- Episode no.: Season 2 Episode 4
- Directed by: Jason Bloom
- Written by: Dayna Lynne North
- Production code: 2T7204
- Original air date: October 19, 2005

Guest appearances
- Erica Gimpel as Alicia Fennel; Michael Muhney as Don Lamb; Cress Williams as Nathan Woods; Laura Bell Bundy as Julie Bloch; Michael E. Rodgers as Collin Nevin; Geoff Pierson as Stewart Manning; Tina Majorino as Cindy "Mac" Mackenzie; Katie Mitchell as Rose Manning; Anastasia Baranova as Lizzie Manning;

Episode chronology
| ← Previous "Cheatty Cheatty Bang Bang" | Next → "Blast from the Past" |
- Veronica Mars season 2

= Green-Eyed Monster (Veronica Mars) =

"Green-Eyed Monster" is the fourth episode of the second season of the American television series Veronica Mars, and the twenty-sixth episode overall. Written by Dayna Lynne North and directed by Jason Bloom, the episode premiered on UPN on October 19, 2005.

The series depicts the adventures of Veronica Mars (Kristen Bell) as she deals with life as a high school student while moonlighting as a private detective.

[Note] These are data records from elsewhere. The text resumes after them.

(* ===== verification/Clone.v ===== *)
(** tlpi-book/procexec/demo_clone.c: what a process made by clone shares with its
    parent. *)
From S2P Require Import Prelude Sys ErrorFns SvmsgFile Printing Dict Seccomp Attrs Procexec.

Definition CLONE_VM : Z := 256.
Definition CLONE_FS : Z := 512.
Definition CLONE_FILES : Z := 1024.
Definition CLONE_SIGHAND : Z := 2048.
Definition CHILD_SIG : Z := 10.        (* SIGUSR1 *)
Definition PARAM_SIG : Z := 15.        (* SIGTERM *)
Definition S_IWGRP_mask : Z := 16.
Definition START_UMASK : Z := 2.       (* S_IWOTH *)
Definition STACK_SIZE : Z := 65536.
Definition WCLONE : Z := 2147483648.
Definition hello : cstr := str "Hello world" ++ [NL].

Record ChildParams := { cp_fd : Z; cp_umask : Z; cp_exitStatus : Z; cp_signal : Z }.

Definition clone_usage_text (progName : cstr) : cstr :=
  str "Usage: " ++ progName ++ str " [arg]" ++ [NL] ++
  concat ((λ t, str "        " ++ str t ++ [NL]) <$> [
    "'arg' can contain the following letters:"%string;
    "    d - share file descriptors (CLONE_FILES)"%string;
    "    f - share file-system information (CLONE_FS)"%string;
    "    s - share signal dispositions (CLONE_SIGHAND)"%string;
    "    v - share virtual memory (CLONE_VM)"%string]).

Definition clone_letter (c : ascii) : option Z :=
  match c with "d" => Some CLONE_FILES | "f" => Some CLONE_FS | "s" => Some CLONE_SIGHAND | "v" => Some CLONE_VM | _ => None end%char.
Fixpoint clone_flags (flags : Z) (p : cstr) : option Z :=
  match p with [] => Some flags | c :: p => f ← clone_letter c; clone_flags (Z.lor flags f) p end.

Section Program.
Context {S : Type} `{os}.

Definition childFunc (cp : ChildParams) : M S Z :=
  pid ← sys Cgetpid;
  ppid ← sys Cgetppid;
  out Stdout (str "Child:  PID=" ++ dec (rv pid) ++ str " PPID=" ++ dec (rv ppid) ++ [NL]);;
  sys (Cumask (cp_umask cp));;
  c ← sys (Cclose (cp_fd cp));
  if rv c =? -1 then errExit (str "child:close") else
  s ← sigaction (cp_signal cp) SIG_DFL;
  if rv s =? -1 then errExit (str "child:signal") else
  mret (cp_exitStatus cp).

(** The handler for the end of the child, which leaves errno as it was. *)
Definition grimReaper (sig : Z) : M S unit :=
  e ← get_errno;
  out Stdout (str "Caught signal " ++ dec sig ++ str " (" ++ strsignal sig ++ str ")" ++ [NL]);;
  set_errno e.

(** What the parent finds changed. *)
Definition check_attributes (cp : ChildParams) : M S unit :=
  out Stdout (str "Parent - checking process attributes:" ++ [NL]);;
  m ← sys (Cumask 0);
  out Stdout (if negb (rv m =? START_UMASK) then str "    umask has changed" ++ [NL] else str "    umask has not changed" ++ [NL]);;
  s ← sys (Cwrite (cp_fd cp) hello);
  e ← get_errno;
  out Stdout (if (rv s =? -1) && (e =? EBADF) then str "    file descriptor " ++ dec (cp_fd cp) ++ str " has been closed" ++ [NL]
    else if rv s =? -1 then str "    write() on file descriptor " ++ dec (cp_fd cp) ++ str " failed (" ++ strerror e ++ str ")" ++ [NL]
    else str "    write() on file descriptor " ++ dec (cp_fd cp) ++ str " succeeded" ++ [NL]);;
  a ← sys (Csigaction (cp_signal cp));
  if rv a =? -1 then errExit (str "sigaction") else
  out Stdout (if negb (old_handler a =? SIG_IGN) then str "    signal disposition has changed" ++ [NL] else str "    signal disposition has not changed" ++ [NL]).

Definition demo_clone_main (argv : list cstr) : M S unit :=
  pid ← sys Cgetpid;
  ppid ← sys Cgetppid;
  out Stdout (str "Parent: PID=" ++ dec (rv pid) ++ str " PPID=" ++ dec (rv ppid) ++ [NL]);;
  sys (Cumask START_UMASK);;
  fd ← sys (Copen (str "/dev/null") 2 0);
  if rv fd =? -1 then errExit (str "open") else
  let cp := {| cp_fd := rv fd; cp_umask := S_IWGRP_mask; cp_exitStatus := 22; cp_signal := PARAM_SIG |} in
  i ← sigaction PARAM_SIG SIG_IGN;
  if rv i =? -1 then errExit (str "signal") else
  match clone_flags 0 (default [] (argv !! 1%nat)) with
  | None => out Stderr (clone_usage_text (default [] (argv !! 0%nat)));; stop_with (Exit 1)
  | Some flags =>
      m ← sys (Cmmap (-1) STACK_SIZE);
      if rv m =? -1 then errExit (str "mmap") else
      h ← sys (Csigaction CHILD_SIG);
      if rv h =? -1 then errExit (str "sigaction") else
      child ← sys (Cclone (Z.lor flags CHILD_SIG));
      if rv child =? -1 then errExit (str "clone") else
      if rv child =? 0 then (status ← childFunc cp; stop_with (FastExit status)) else
      w ← sys (Cwaitpid (-1) WCLONE);
      grimReaper CHILD_SIG;;
      if rv w =? -1 then errExit (str "waitpid") else
      out Stdout (str "    Child PID=" ++ dec (rv w) ++ [NL]);;
      printWaitStatus (Some (str "    Status: ")) (nth 0 (snd <$> rents w) 0);;
      check_attributes cp;;
      stop_with (Exit 0)
  end.
End Program.

(** ** What is shared *)

(** The attributes that the program looks at: the mask, the descriptors that are
    closed, the dispositions; and the descriptor opened last. *)
Record attrs := Attributes { a_umask : Z; a_closed : list Z; a_disp : Z → Z; a_fd : Z }.

Definition own_step (a : attrs) (x : call * reply) : attrs :=
  match x with
  | (Cumask m, _) => Attributes m (a_closed a) (a_disp a) (a_fd a)
  | (Copen _ _ _, r) => Attributes (a_umask a) (filter (λ d, d ≠ rv r) (a_closed a)) (a_disp a) (rv r)
  | (Cclose fd, _) => Attributes (a_umask a) (fd :: a_closed a) (a_disp a) (a_fd a)
  | (Cextern "sigaction" [sig; h] _, _) => Attributes (a_umask a) (a_closed a) (λ s, if s =? sig then h else a_disp a s) (a_fd a)
  | _ => a
  end.

(** clone(2): what the flags say is one for both processes, of the rest the child
    has a copy.  [did] is what the child does with the descriptor it is given. *)
Definition shared_with (flags : Z) (child parent : attrs) : attrs :=
  Attributes (if tst flags CLONE_FS then a_umask child else a_umask parent) (if tst flags CLONE_FILES then a_closed child else a_closed parent)
    (if tst flags CLONE_SIGHAND then a_disp child else a_disp parent) (a_fd parent).
Definition attr_step (did : Z → list (call * reply)) (a : attrs) (x : call * reply) : attrs :=
  match x with
  | (Cclone flags, r) => if (rv r =? -1) || (rv r =? 0) then a else shared_with flags (foldl own_step a (did (a_fd a))) a
  | _ => own_step a x
  end.
Definition attrs_at (did : Z → list (call * reply)) (a0 : attrs) (tr : list event) : attrs := foldl (attr_step did) a0 (calls tr).

(** umask(2), write(2), sigaction(2), after the child has ended. *)
Class CloneSys `{os} (did : Z → list (call * reply)) (a0 : attrs) := {
  clone_umask tr m : rv (kern tr (Cumask m)) = a_umask (attrs_at did a0 tr);
  clone_write tr fd : let r := kern tr (Cwrite fd hello) in if bool_decide (fd ∈ a_closed (attrs_at did a0 tr)) then rv r = -1 ∧ rerr r = EBADF else rv r = strlen hello;
  clone_disp tr sig : let r := kern tr (Csigaction sig) in rv r = -1 ∨ old_handler r = a_disp (attrs_at did a0 tr) sig }.

Definition params (fd : Z) : ChildParams := {| cp_fd := fd; cp_umask := S_IWGRP_mask; cp_exitStatus := 22; cp_signal := PARAM_SIG |}.
Definition child_calls (cp : ChildParams) (p q m c i : reply) : list (call * reply) :=
  [(Cgetpid, p); (Cgetppid, q); (Cumask (cp_umask cp), m); (Cclose (cp_fd cp), c); (Cextern "sigaction" [cp_signal cp; SIG_DFL] [], i)].

(** The child does its three changes, and returns the status it was given. *)
Theorem childFunc_correct {S} `{os} cp (s : st S) :
  wp (childFunc cp) (λ z s', z = cp_exitStatus cp ∧ ∃ p q m c i, rv c ≠ -1 ∧ rv i ≠ -1 ∧ acted s (child_calls cp p q m c i) s') (λ t _, t ≠ Exit 0) s.
Proof.
  unfold childFunc. apply wp_bind. eapply wp_act; [apply acted_refl|done|]. intros p s1 _ H1 _ _. apply wp_bind. eapply wp_act; [exact H1|done|]. intros q s2 _ H2 _ _. apply wp_bind, wp_emit. set (s3 := St _ _ _ : st S).
  assert (acted s [(Cgetpid, p); (Cgetppid, q)] s3) as H3 by (eapply acted_same; [exact H2|unfold s3; cbn [trace]; apply acts_out|done]).
  apply wp_bind. eapply wp_act; [exact H3|done|]. intros m s4 _ H4 _ _. apply wp_bind. eapply wp_act; [exact H4|done|]. intros c s5 _ H5 _ _. destruct (Z.eqb_spec (rv c) (-1)) as [Ec|Ec]; [eapply wp_act_errExit; [done|intros; apply end_of_not_success]|].
  apply wp_bind. eapply wp_act; [exact H5|done|]. intros i s6 _ H6 _ _. destruct (Z.eqb_spec (rv i) (-1)) as [Ei|Ei]; [eapply wp_act_errExit; [done|intros; apply end_of_not_success]|].
  apply wp_ret. split; [done|]. by exists p, q, m, c, i.
Qed.

(** The report: each attribute has changed if and only if its letter is in the
    argument. *)
Definition attributes_text (arg : cstr) (fd : Z) : cstr :=
  str "Parent - checking process attributes:" ++ [NL] ++
  (if bool_decide ("f"%char ∈ arg) then str "    umask has changed" ++ [NL] else str "    umask has not changed" ++ [NL]) ++
  (if bool_decide ("d"%char ∈ arg) then str "    file descriptor " ++ dec fd ++ str " has been closed" ++ [NL] else str "    write() on file descriptor " ++ dec fd ++ str " succeeded" ++ [NL]) ++
  (if bool_decide ("s"%char ∈ arg) then str "    signal disposition has changed" ++ [NL] else str "    signal disposition has not changed" ++ [NL]).

Lemma tst_lor a b k : 0 <= k → tst (Z.lor a b) (2 ^ k) = tst a (2 ^ k) || tst b (2 ^ k).
Proof. intros Hk. by rewrite !tst_pow2, Z.lor_spec. Qed.

Lemma clone_flags_letters p : ∀ flags F, clone_flags flags p = Some F →
  tst F CLONE_FS = tst flags CLONE_FS || bool_decide ("f"%char ∈ p) ∧ tst F CLONE_FILES = tst flags CLONE_FILES || bool_decide ("d"%char ∈ p) ∧
  tst F CLONE_SIGHAND = tst flags CLONE_SIGHAND || bool_decide ("s"%char ∈ p).
Proof.
  induction p as [|c p IH]; intros flags F; cbn [clone_flags].
  - intros [= <-]. rewrite !bool_decide_eq_false_2 by (by intros ?%elem_of_nil). by rewrite !orb_false_r.
  - destruct (clone_letter c) as [f|] eqn:Ef; [|done]. intros HF. apply IH in HF as (H1 & H2 & H3). rewrite H1, H2, H3.
    change CLONE_FS with (2 ^ 9). change CLONE_FILES with (2 ^ 10). change CLONE_SIGHAND with (2 ^ 11). rewrite !tst_lor by lia.
    assert (∀ x, bool_decide (x ∈ c :: p) = bool_decide (x = c) || bool_decide (x ∈ p)) as Hin.
    { intros x. destruct (bool_decide_reflect (x = c)) as [->|Hne]; cbn [orb]; [apply bool_decide_eq_true_2; by left|]. apply bool_decide_ext. rewrite elem_of_cons. tauto. }
    rewrite !Hin, <-!orb_assoc. unfold clone_letter in Ef. repeat case_match; simplify_eq; done.
Qed.

Section Specs.
Context {S : Type} {did : Z → list (call * reply)} {a0 : attrs} `{CloneSys did a0}.
Implicit Types s : st S.
Abbreviation now s := (attrs_at did a0 (trace s)).

Lemma attrs_sys tr c r : attrs_at did a0 (tr ++ [Esys c r]) = attr_step did (attrs_at did a0 tr) (c, r).
Proof using. unfold attrs_at. by rewrite calls_snoc_sys, foldl_app. Qed.
Lemma attrs_out tr f t : attrs_at did a0 (tr ++ [Eout f t]) = attrs_at did a0 tr.
Proof using. unfold attrs_at. by rewrite calls_snoc_out. Qed.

In this episode, Veronica helps a woman named Julie (Laura Bell Bundy) find out whether her boyfriend, Collin (Michael E. Rodgers), is cheating on her. Meanwhile, Nathan Woods (Cress Williams) shows up in Neptune and gives some new information regarding Alicia Fennel (Erica Gimpel).

== Synopsis ==

Veronica calls the hospital to see whether or not Meg Manning (Alona Tal) has been moved from the ICU. Afterward, a woman, Julie, comes to Mars Investigations and says that she needs Keith (Enrico Colantoni) to investigate whether or not her boyfriend, Collin, is cheating. As she is leaving, Keith comes in and tells Veronica that he can't take on another case due to his Sheriff's run. He requests Veronica call Julie and cancel. However, Veronica only pretends to call Julie, deciding to take it on herself as she needs money for college. Veronica meets with Julie, who explains why she thinks Collin is cheating. Jackie invites Wallace to help her with trigonometry. The police officer from the previous episode, Nathan Woods, pulls up to Alicia's house. Alicia tells Keith about her problem with Nathan, and he agrees to help. Wallace and Jackie (Tessa Thompson) are being very flirtatious in school. Nathan tries to break into Alicia's house until Keith shows up. Keith thinks that he is a criminal named Carl Morgan, although he's not. Veronica attempts to visit Meg in the hospital and finds Duncan (Teddy Dunn) waiting there. Meg's parents angrily tell both of them to leave. Collin goes into a woman's house, and Veronica takes pictures and sends them to Julie. After investigating further, Veronica finds out that Collin is actually just seeing a rabbi and tackles Julie before she can barge into the house.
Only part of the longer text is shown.